Eine weitere Station seines Glaubenslebens ist ein kostenloser Besuch im Benediktinerkloster Sainte-Madeleine du Barroux (S. 188), in dem er nicht zur Ruhe kommen, sondern Gott suchen wollte (S. 192). Er berichtet von nächtlichen Stillschweigen, den Mahlzeiten „en silence“, fünf bis sechs Stunden täglichem Gebet (S. 194). Die Stille sei die Voraussetzung, Gottes Gegenwart überhaupt wahrzunehmen (S. 197). Wer im Kloster über WLAN online gehen wolle, brauche eine Erlaubnis des Abtes (S. 201). Einerseits sehnte er sich nach Ruhe und Abgeschiedenheit, um Gott näher zu kommen, andererseits schleppte er sich von Stunde zu Stunde - von Gott keine Spur, nur Stille und Steine (S. 204). Dann erwischte ihn der Lagerkoller! Er fühlte sich abgeschnitten und ausgeliefert (S. 206). Darauf brachte ihn Pater Hugo auf die Idee, einen Ausflug zu machen, da man Gott nicht nur im Kloster begegnen könne (S. 207). Das extreme Leben der Mönche (Genügsamkeit, Beten, Kontemplation, Fasten, Ordnung und Regeln) münde in einem Loslassen vom eigenen Ego (vgl. S. 213). Dem Klosterbesuch schloss sich ein Interview mit einem Mönch an (S. 219-226).
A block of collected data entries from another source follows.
Definition demo_attrs : gmap string Value := {["gpu" := VFloat (f64_of_int 4); "zone" := VString "eu"; "spot" := VBool false]}.

Lemma classads_match_typed_witness :
  Match (fun _ _ => None) demo_attrs "gpu >= 2 && !spot" = inr true /\
  Match (fun _ _ => None) demo_attrs "gpu >= 2 && !spot" <> inl NotABool.
Proof.
  split; [vm_compute; reflexivity|].
  exact (proj1 (proj2 (classads_match_typed (fun _ _ => None) demo_attrs "gpu >= 2 && !spot" ltac:(by_eval)))).
Defined.

(** The height of a tree is not bounded by the nesting of its text: ten thousand and one
    additions parse, and fail to evaluate. *)
Fixpoint chain (n : nat) : string := match n with O => "1" | S n => "1+" +:+ chain n end.
Example chain_parses_but_fails :
  let s := chain (S maxParseDepth) in
  (match Parse s with inr _ => true | inl _ => false end) = true /\ Eval (fun _ _ => None) ∅ s = inl TooDeep.
Proof. split; vm_compute; reflexivity. Qed.

(** An integer attribute is not a truth value, and is equal to a number only if both print
    alike. *)
Example int_attribute_is_no_bool : Match (fun _ _ => None) {["cpus" := VInt 4]} "cpus" = inl NotABool.
Proof. vm_compute. reflexivity. Qed.
Example int_attribute_equality :
  let m := Match (fun _ _ => None) {["mem" := VInt 1000000]} in
  m "mem == 1000000" = inr false /\ m "1000000 == mem" = inr true /\ m "mem >= 1000000 && mem <= 1000000" = inr true.
Proof. vm_compute. auto. Qed.
(* ===== verification/Rebalance.v ===== *)
(** * Cooperative-sticky rebalancing (pkg/rebalance/rebalance.go)

    [Reassign] computes a new assignment of partitions to the members of a
    consumer group: it keeps what surviving members own, gives the free
    partitions to the least loaded members and then moves partitions until the
    loads are within one of each other.  An assignment is a finite map from
    member to the list of its partitions; the loop of [rebalanceDown] runs on
    fuel, [None] when it runs out, and [Reassign] gives it twice the number of
    partitions plus one, which is shown to be enough.

    The main theorem says that the result is exact and balanced and that no
    exact and balanced assignment moves fewer partitions. *)
From stdpp Require Import base gmap sets list strings sorting.
From Stdlib Require Import ZArith Lia.
From S2P Require Import Prelude.

Notation Assignment := (gmap string (list string)).

(** Reading a Go map of slices: an absent key reads as the empty slice. *)
Definition parts (a : Assignment) (m : string) : list string := default [] (a !! m).

Definition load (a : Assignment) (m : string) : Z := Z.of_nat (length (parts a m)).

(** The de-duplication loops: the set seen and the list in first-seen order. *)
Definition dedup (l : list string) : gset string * list string :=
  foldl (fun '(seen, out) m => if decide (m ∈ seen) then (seen, out) else ({[m]} ∪ seen, out ++ [m])) (∅, []) l.

(** One partition of a member's previous list (Step 1). *)
Definition keep_part (validPart : gset string) (m : string) (st : gmap string string * Assignment) (p : string) : gmap string string * Assignment :=
  let '(owned, next) := st in
  if decide (p ∈ validPart)
  then if decide (is_Some (owned !! p)) then st else (<[p := m]> owned, <[m := parts next m ++ [p]]> next)
  else st.

Definition keep_sticky (prev : Assignment) (validPart : gset string) (sortedMembers : list string) (next : Assignment) : gmap string string * Assignment :=
  foldl (fun st m => foldl (keep_part validPart m) st (sort_strings (parts prev m))) (∅, next) sortedMembers.

(** The selection loop shared by [leastLoadedUnderCap] and
    [leastLoadedReceiver]: [-1] is "none yet". *)
Definition scan_under (a : Assignment) (cap : Z) (st : string * Z) (m : string) : string * Z :=
  let '(best, bestLoad) := st in
  let l := load a m in
  if decide (cap <= l)%Z then st
  else if decide (bestLoad = -1 \/ l < bestLoad)%Z then (m, l) else st.

Definition leastLoadedReceiver (a : Assignment) (members : list string) (cap : Z) : string :=
  fst (foldl (scan_under a cap) (EmptyString, -1)%Z members).

Definition leastLoadedUnderCap (a : Assignment) (members : list string) (cap : Z) : string :=
  let '(best, bestLoad) := foldl (scan_under a cap) (EmptyString, -1)%Z members in
  if decide (best <> EmptyString) then best
  else fst (foldl (fun '(best, bestLoad) m =>
              let l := load a m in
              if decide (bestLoad = -1 \/ l < bestLoad)%Z then (m, l) else (best, bestLoad)) (best, bestLoad) members).

(** [moveOne] sorts the donor's slice in place and moves its last element. *)
Definition moveOne (a : Assignment) (donor receiver : string) : Assignment :=
  match last (sort_strings (parts a donor)) with
  | None => a
  | Some moved =>
      let a' := <[donor := removelast (sort_strings (parts a donor))]> a in
      <[receiver := parts a' receiver ++ [moved]]> a'
  end.
(* ===== verification/AntiEntropy.v ===== *)
(** * Anti-entropy repair (pkg/antientropy/antientropy.go)

    A coordinator writes to every replica that is up, keeps a hint for each
    one that is down, replays the hints when the replica is back and repairs
    stale replicas on reads.  Replicas are objects of a heap, because the
    coordinator and its clients hold pointers to them; a history is a sequence
    of calls.

    The main theorem says that a replica without pending hints holds, for every
    key, the newest of all the writes of the history, whatever the outages and
    the order of the calls, and that a read answers with it. *)
From stdpp Require Import base gmap sets list strings sorting.
From Stdlib Require Import ZArith Lia.
From S2P Require Import Prelude.

Record VersionedValue := mkVV { Value : string; Version : Z }.

#[global] Instance VersionedValue_eq : EqDecision VersionedValue.
Proof. solve_decision. Defined.

Definition newer (v other : VersionedValue) : bool :=
  if decide (Version v <> Version other) then bool_decide (Version other < Version v)%Z
  else bool_decide (slt (Value other) (Value v)).

Record Replica := mkReplica { ID : string; up : bool; store : gmap string VersionedValue }.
Wie so viele Christen glaubt Haberl an Gott, weil er die Gewissheit, unter allen Umständen gerettet zu sein, weil Jesus Christus für ihn gestorben und auferstanden sei, als großen Trost empfinde (S. 112). Uwe Lehnert bezeichnet den Opfertod Jesu als abwegig, da Jesus zwar Mensch ist, aber nach der Dreieinigkeitslehre eben auch mit Gott identisch ist (Lehnert 2015, S. 298), womit er einen Teil seines Selbst sich selbst opfert (Lehnert 2015, S. 300). Haberl schreibt dazu, die Dreifaltigkeit Gottes stünde nicht zur Debatte (vgl. S. 246). An diesem Beispiel sieht man exemplarisch, dass Haberl - wie viele Christen - diese Glaubenslehre einfach undurchdacht übernommen hat.
Laut Haberl wäre der Beweis misslungen, der Glaube von Wissenschaftlern würde im Laufe der Zeit und mit zunehmendem Wissen abnehmen. Er versucht dies am Beispiel des renommiertesten Teilchenphysikers der Welt, John Polkinghorne zu veranschaulichen, der sich zum anglikanischen Pfarrer weihen liess (S. 268). Hier lässt sich einwerfen, dass herausragende Wissenschaftler deutlich weniger religiös sind. In den USA erweisen sich heute knapp zwei Drittel aller Elitewissenschaftler als Atheisten und Agnostiker (Mahner 2018, S. 182).
Welche Haltung nimmt Haberl gegenüber Ungläubigen/Atheisten ein?
Er stellt sich die Frage, ob Hinidus oder Atheisten das Heil erlangen könnten. Darüber hinaus fragt er sich, wie es mit Menschen stehe, die gut und gerecht, aber nicht in der Kirche seien? Auf all diese Fragen habe er keine Antwort (S. 242). Alle Beweise der bedeutenden Atheisten würden nicht ausreichen, um die Existenz Gottes fragwürdig zu machen, aber nicht, um Gottes Nicht-Existenz fraglos zu machen. Letztlich sei auch der Atheismus nicht beweisbar (S. 266). Mein Einwand dazu lautet: Es gibt hier keine Patt-Stellung. Nichtexistenz ist generell nich beweisbar. Allerdings hat, wenn eine Nichtexistenz nicht erweisbar oder eine Exitenzbehauptung nicht widerlegbar ist, der Gläubige die „Beweispflicht“ (Fink 2013, vgl. S. 168)!